Collected data entries

Lemma MergeMemoryMapDescriptor_spec l d : Forall desc_ok l -> desc_ok d ->
  let l' := MergeMemoryMapDescriptor l d in
  Forall desc_ok l' /\ (length l' <= S (length l))%nat /\ forall a, shows l' a ≡ₚ shows l a ++ shows [d] a.
Proof.
  intros Hl Hd. induction Hl as [|E l HE Hl IH]; cbn [MergeMemoryMapDescriptor].
  { split_and!; [by constructor|done|by intros a]. }
  destruct IH as (IH1 & IH2 & IH3).
  assert (forall a, shows (E :: MergeMemoryMapDescriptor l d) a ≡ₚ shows (E :: l) a ++ shows [d] a) as Hskip.
  { intros a. rewrite !shows_cons, IH3, app_nil_r. rewrite shows_single. by rewrite app_assoc. }
  assert (Forall desc_ok (E :: MergeMemoryMapDescriptor l d) /\ (length (E :: MergeMemoryMapDescriptor l d) <= S (length (E :: l)))%nat) as [Hs1 Hs2]
    by (split; [by constructor|cbn; lia]).
  destruct (decide _) as [|Hk]; [done|].
  assert (dkind E = dkind d) as Hkind by (unfold dkind; destruct (decide (Type_ E = Type_ d)), (decide (Attribute_ E = Attribute_ d)); tauto || congruence).
  destruct (desc_end E HE) as (-> & _ & HE1 & _). destruct (desc_pages E HE) as [HEp _], (desc_pages d Hd) as [Hdp ->].
  pose proof HE as (HE3 & HE4 & HE5 & HE6). pose proof Hd as (Hd3 & Hd4 & Hd5 & Hd6). unfold dend in Hd6, HE6.
  destruct (decide (dend E = PhysicalStart d)) as [He|He]; [|destruct (decide _) as [He2|He2]; [|done]].
  - set (E' := set_extent _ _ E). assert (Pages E' = Pages E + Pages d) as HP by (cbn; rewrite u64_id; lia).
    assert (desc_ok E') as HE' by (split_and!; try done; [lia|unfold dend in *; rewrite HP; cbn; lia]).
    split_and!; [by constructor|cbn; lia|]. intros a. rewrite !shows_cons, shows_nil, app_nil_r. change (dkind E') with (dkind E).
    rewrite (show_join _ _ (dend E)) by (unfold dend in *; rewrite ?HP; cbn in *; lia). rewrite <-!app_assoc. apply Permutation_app_head.
    rewrite Permutation_app_comm. apply Permutation_app_head. rewrite Hkind, He.
    replace (dend E') with (dend d) by (unfold dend in *; rewrite HP; cbn; lia). done.
  - assert (PhysicalStart E = dend d) as He3.
    { unfold dend. unfold u64 in He2. destruct (decide (Pages d * 4096 <= PhysicalStart E)); [rewrite Z.mod_small in He2; lia|].
      exfalso. rewrite <-(Z.mod_unique (PhysicalStart E - Pages d * 4096) 18446744073709551616 (-1) (PhysicalStart E - Pages d * 4096 + 18446744073709551616)) in He2; lia. }
    set (E' := mkDescriptor _ _ _ _ _). assert (Pages E' = Pages E + Pages d) as HP by (cbn; rewrite u64_id; lia).
    assert (dend E' = dend E) as Hend by (unfold dend in *; rewrite HP; cbn; lia).
    assert (desc_ok E') as HE' by (split_and!; try done; [lia|rewrite Hend; unfold dend; lia]).
    split_and!; [by constructor|cbn; lia|]. intros a. rewrite !shows_cons, shows_nil, app_nil_r. change (dkind E') with (dkind E).
    rewrite Hend. change (PhysicalStart E') with (PhysicalStart d). rewrite (show_join _ _ (dend d)) by (unfold dend in *; lia).
    rewrite Hkind, He3, <-app_assoc. apply Permutation_app_comm.
Qed.
Lemma walk_nodes (stop : Z -> MEMORY -> bool) m l : forall n p, Forall node_ok l -> holds m p (body l) ->
  (forall q a, a ∈ l -> holds m q (node_bytes a) -> stop q m = false) ->
  stop (u64 (p + Z.of_nat (length (body l)))) m = true -> (length l < n)%nat ->
  walk n stop (u64 p) m = Done (u64 (p + Z.of_nat (length (body l)))).
Proof.
  induction l as [|a l IH]; intros n p Hok Hh Hs He Hf; (destruct n as [|n]; [simpl in Hf; lia|]); cbn [walk].
  - simpl in He. rewrite Z.add_0_r in He. rewrite He. simpl. by rewrite Z.add_0_r.
  - rewrite body_cons, length_app in *. apply holds_app in Hh as [Hn Hl]. apply Forall_cons in Hok as [Ha Hok].
    pose proof (node_bytes_length a) as EL. pose proof (proj2 (holds_u64 m p _) Hn) as Hn'.
    rewrite (Hs _ a); [|by left|done]. rewrite (next_node m _ a Ha Hn'), u64_add_l. simpl in Hf.
    replace (p + Z.of_nat (length (node_bytes a) + length (body l))) with (p + node_length a + Z.of_nat (length (body l))) in * by lia.
    rewrite EL in Hl. apply IH; [done|done| |done|lia]. intros q b Hb. apply Hs. by right.
Qed.

Lemma walk_path m l n p : path_at m p l -> (length l < n)%nat ->
  walk n IsDevicePathEnd (u64 p) m = Done (u64 (p + Z.of_nat (length (body l)))).
Proof.
  intros [Hok Hh] Hf. apply holds_app in Hh as [Hh He]. apply walk_nodes; [done|done| | |done].
  - intros q a Ha Hq. apply (node_not_end m q a); [|done]. by eapply Forall_forall.
  - by destruct (read_end m (u64 (p + Z.of_nat (length (body l))))) as (_ & _ & _ & ->); [apply holds_u64|].
Qed.

Lemma path_at_end m p l : path_at m p l -> path_at m (p + Z.of_nat (length (body l))) [].
Proof. intros [_ Hh]. split; [by constructor|]. unfold encode in Hh. by apply holds_app in Hh as [_ Hh]. Qed.

Lemma GetDevicePathSize_path m p l : p <> 0 -> is_u64 p -> path_at m p l -> (length l < fuel)%nat -> size_of l <= MAX_UINTN ->
  GetDevicePathSize fuel p m = Done (size_of l).
Proof.
  intros Hp Hu Hl Hf Hs. unfold GetDevicePathSize. rewrite decide_False by done.
  rewrite (IsDevicePathValid_path m p 0 l) by (done || unfold MAX_UINTN; lia). unfold size_limit. rewrite decide_True by done.
  rewrite bool_decide_eq_true_2 by done. mred. rewrite <- (u64_id p) at 1 by done. rewrite (walk_path m l) by done. mred.
  destruct (read_end m (u64 (p + Z.of_nat (length (body l))))) as (_ & _ & -> & _).
  { apply holds_u64. by apply (path_at_end m p l). }
  rewrite size_of_body in *. unfold MAX_UINTN in Hs. f_equal. rewrite <- (u64_id (Z.of_nat (length (body l)) + 4)) by lia.
  rewrite u64_add_l. unfold u64. rewrite <- !Z.add_sub_swap.
  replace ((p + Z.of_nat (length (body l))) mod 18446744073709551616 + 4 - p)
    with ((p + Z.of_nat (length (body l))) mod 18446744073709551616 + (4 - p)) by lia.
  rewrite Zplus_mod_idemp_l. f_equal. lia.
Qed.

(** More fuel gives the same answer. *)
Lemma valid_loop_mono m : forall n n' MaxSize p Count Size b, (n <= n')%nat ->
  valid_loop n MaxSize p Count Size m = Done b -> valid_loop n' MaxSize p Count Size m = Done b.
Proof.
  induction n as [|n IH]; intros n' MaxSize p Count Size b Hn; [done|]. destruct n' as [|n']; [lia|]. cbn [valid_loop].
  repeat (destruct (_ : bool); [done|]). apply IH. lia.
Qed.

Lemma walk_mono m stop p : forall n n' q, (n <= n')%nat -> walk n stop p m = Done q -> walk n' stop p m = Done q.
Proof.
  intros n. revert p. induction n as [|n IH]; intros p n' q Hn; [done|]. destruct n' as [|n']; [lia|]. cbn [walk].
  destruct (stop p m); [done|]. apply IH. lia.
Qed.

Lemma GetDevicePathSize_mono m p n n' s : (n <= n')%nat -> GetDevicePathSize n p m = Done s -> GetDevicePathSize n' p m = Done s.
Proof.
  intros Hn. unfold GetDevicePathSize, IsDevicePathValid. destruct (decide (p = 0)); [done|].
  destruct (decide (p = 0 \/ _)); [done|]. rewrite !bind_done. intros (b & Eb & E). exists b.
  split; [by apply (valid_loop_mono m n)|]. destruct b; [|done]. rewrite bind_done in *. destruct E as (e & Ee & E).
  exists e. split; [by apply (walk_mono m _ p n)|done].
Qed.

_Exercise instructions_.
Pull out every line of the records above that contains the word "exists".

_Your solution_.
  destruct (decide (p = 0 \/ _)); [done|]. rewrite !bind_done. intros (b & Eb & E). exists b.
  exists e. split; [by apply (walk_mono m _ p n)|done].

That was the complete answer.